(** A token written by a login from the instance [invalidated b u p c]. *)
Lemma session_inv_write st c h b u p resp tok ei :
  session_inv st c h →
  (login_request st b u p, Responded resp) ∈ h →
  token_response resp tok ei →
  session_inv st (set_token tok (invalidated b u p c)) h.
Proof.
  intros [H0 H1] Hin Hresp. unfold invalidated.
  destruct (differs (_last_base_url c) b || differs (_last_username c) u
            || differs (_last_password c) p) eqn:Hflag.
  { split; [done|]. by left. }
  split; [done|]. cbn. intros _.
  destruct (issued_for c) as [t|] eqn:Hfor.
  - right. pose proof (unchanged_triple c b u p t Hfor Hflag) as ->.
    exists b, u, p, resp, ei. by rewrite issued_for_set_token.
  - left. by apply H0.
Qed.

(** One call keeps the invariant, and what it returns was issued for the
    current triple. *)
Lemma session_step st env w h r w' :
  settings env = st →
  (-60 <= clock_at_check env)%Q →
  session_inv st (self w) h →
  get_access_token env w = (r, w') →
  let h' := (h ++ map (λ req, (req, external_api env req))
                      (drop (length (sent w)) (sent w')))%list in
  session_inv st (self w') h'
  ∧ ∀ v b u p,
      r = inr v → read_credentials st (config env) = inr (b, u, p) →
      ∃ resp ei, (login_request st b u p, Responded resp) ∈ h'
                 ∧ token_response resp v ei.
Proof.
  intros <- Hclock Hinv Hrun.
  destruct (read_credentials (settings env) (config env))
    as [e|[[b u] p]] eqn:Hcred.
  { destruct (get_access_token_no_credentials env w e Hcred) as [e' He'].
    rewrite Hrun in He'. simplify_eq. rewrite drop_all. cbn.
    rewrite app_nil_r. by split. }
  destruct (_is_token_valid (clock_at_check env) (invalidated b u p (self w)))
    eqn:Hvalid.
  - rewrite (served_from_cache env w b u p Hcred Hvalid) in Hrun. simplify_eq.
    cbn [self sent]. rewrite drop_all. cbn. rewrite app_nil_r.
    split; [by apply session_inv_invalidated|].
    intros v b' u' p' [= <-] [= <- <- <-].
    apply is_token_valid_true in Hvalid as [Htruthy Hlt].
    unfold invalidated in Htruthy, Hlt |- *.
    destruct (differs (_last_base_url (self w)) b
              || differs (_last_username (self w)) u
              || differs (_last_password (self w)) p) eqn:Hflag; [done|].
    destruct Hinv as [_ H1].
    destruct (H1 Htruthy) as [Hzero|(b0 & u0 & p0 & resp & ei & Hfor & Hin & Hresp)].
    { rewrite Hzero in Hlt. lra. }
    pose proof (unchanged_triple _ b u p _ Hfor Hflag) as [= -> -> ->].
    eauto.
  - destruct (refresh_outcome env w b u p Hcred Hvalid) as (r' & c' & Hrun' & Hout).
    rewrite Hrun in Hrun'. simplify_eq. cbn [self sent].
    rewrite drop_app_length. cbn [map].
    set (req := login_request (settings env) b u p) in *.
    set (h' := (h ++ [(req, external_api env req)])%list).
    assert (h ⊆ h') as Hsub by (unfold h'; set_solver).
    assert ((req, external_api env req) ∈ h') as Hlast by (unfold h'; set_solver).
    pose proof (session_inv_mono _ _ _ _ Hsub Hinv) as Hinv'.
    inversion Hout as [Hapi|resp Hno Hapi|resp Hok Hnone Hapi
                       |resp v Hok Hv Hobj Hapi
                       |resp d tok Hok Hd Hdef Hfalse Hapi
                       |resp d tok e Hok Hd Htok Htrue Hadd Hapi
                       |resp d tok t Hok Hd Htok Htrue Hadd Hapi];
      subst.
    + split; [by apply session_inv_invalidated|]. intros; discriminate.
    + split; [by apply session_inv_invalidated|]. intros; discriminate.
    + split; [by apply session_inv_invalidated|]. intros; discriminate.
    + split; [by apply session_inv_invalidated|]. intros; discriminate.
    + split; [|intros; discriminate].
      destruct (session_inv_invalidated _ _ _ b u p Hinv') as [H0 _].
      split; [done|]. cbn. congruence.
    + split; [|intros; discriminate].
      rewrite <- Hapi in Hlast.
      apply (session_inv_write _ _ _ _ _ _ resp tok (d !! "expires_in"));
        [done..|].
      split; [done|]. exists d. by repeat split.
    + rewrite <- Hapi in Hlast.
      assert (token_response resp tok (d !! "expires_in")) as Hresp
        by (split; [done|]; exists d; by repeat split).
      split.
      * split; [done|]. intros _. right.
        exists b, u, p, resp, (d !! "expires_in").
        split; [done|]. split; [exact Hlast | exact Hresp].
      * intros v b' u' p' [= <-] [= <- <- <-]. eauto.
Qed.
_ _ _ _ _
• EXERCISE PROMPT: Here the job is to transcribe the lines from the first line of the data through the line containing "destruct (differs (_last_base_url c)", inclusive, exactly and with nothing else.

• OUTPUT BELOW:
(** A token written by a login from the instance [invalidated b u p c]. *)
Lemma session_inv_write st c h b u p resp tok ei :
  session_inv st c h →
  (login_request st b u p, Responded resp) ∈ h →
  token_response resp tok ei →
  session_inv st (set_token tok (invalidated b u p c)) h.
Proof.
  intros [H0 H1] Hin Hresp. unfold invalidated.
  destruct (differs (_last_base_url c) b || differs (_last_username c) u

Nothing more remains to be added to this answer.